_WORK TO BE COMPLETED_
Note how many lines in the entries contain the string "split", then give that number and nothing else.

EXERCISE INPUTS START

(** C8. When the rest of the chain returns, the span was started under
    the name of the request's selected route path, and after the chain it
    receives the attributes of the response's status code as the chain
    left it, then the status code and message classified from that same
    status code, and only then [End]. *)
Theorem span_annotated_with_final_status
        (service : string) (opts : list Option) (w0 w1 : World) (f : FilterFunction)
        (req : Request) (resp : Response) (chain : FilterChain) (w : World) (e2 : Env) :
  OTelFilter service opts w0 = (Returned f, w1) ->
  let tracer := resolved_Tracer opts (env w0) in
  let props := resolved_Propagators opts (env w0) in
  ProcessFilter chain req resp (chain_env tracer props service req (env w))
    = (Returned tt, e2) ->
  let route := SelectedRoutePath req (env w) in
  let span := started_span tracer props service req (env w) in
  let status := Response_StatusCode resp e2 in
  f req resp chain w =
    (Returned tt,
     mkWorld e2
       (log w ++
          [CallStart tracer (extracted props req (env w)) route
             (start_options service route (Request_Request req (env w)));
           CallProcessFilter chain req resp;
           CallSetAttributes span (HTTPAttributesFromHTTPStatusCode status);
           CallSetStatus span (fst (SpanStatusFromHTTPStatusCode status))
                              (snd (SpanStatusFromHTTPStatusCode status));
           CallEnd span])).
Proof.
  intros Hf tracer props Hpf route span status.
  rewrite (OTelFilter_closure service opts w0 w1 f Hf).
  rewrite filter_run. fold tracer props. rewrite Hpf. reflexivity.
Qed.

(** C9. [OTelFilter] applies the options, then reads the registry for the
    tracer only when [Tracer] is still nil and for the propagators only
    when [Propagators] is still nil, each at most once, before it returns;
    the closure it returns holds the values so obtained.  A run of that
    closure, in whatever state the registry is by then, reads the registry
    never, starts its span on the captured tracer and extracts with the
    captured propagators. *)
Theorem OTelFilter_resolves_at_construction
        (service : string) (opts : list Option) (w0 : World) :
  let cfg := apply_opts opts (mkConfig None None) in
  let tracer :=
    match Tracer cfg with
    | Some tr => tr
    | None => Provider_Tracer (global_TraceProvider (env w0)) tracerName tracerVersion
    end in
  let props :=
    match Propagators cfg with
    | Some p => p
    | None => global_Propagators (env w0)
    end in
  let reads :=
    (match Tracer cfg with Some _ => [] | None => [ReadGlobalTraceProvider] end) ++
    (match Propagators cfg with Some _ => [] | None => [ReadGlobalPropagators] end) in
  let f := filter (mkConfig (Some tracer) (Some props)) service in
  OTelFilter service opts w0 = (Returned f, mkWorld (env w0) (log w0 ++ reads)) /\
  forall (req : Request) (resp : Response) (chain : FilterChain) (w : World),
    count is_global_read (log (snd (f req resp chain w))) = count is_global_read (log w) /\
    exists rest,
      log (snd (f req resp chain w)) =
        log w ++
          CallStart tracer (extracted props req (env w)) (SelectedRoutePath req (env w))
            (start_options service (SelectedRoutePath req (env w))
               (Request_Request req (env w))) :: rest.
Proof.
  intros cfg tracer props reads f. split.
  - apply OTelFilter_run.
  - intros req resp chain w. subst f. rewrite filter_run. cbn [fst snd log].
    split.
    + rewrite !count_app.
      destruct (fst (ProcessFilter _ _ _ _)); cbn; lia.
    + eexists. reflexivity.
Qed.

EXERCISE INPUTS END

_EXERCISE RESULT_
2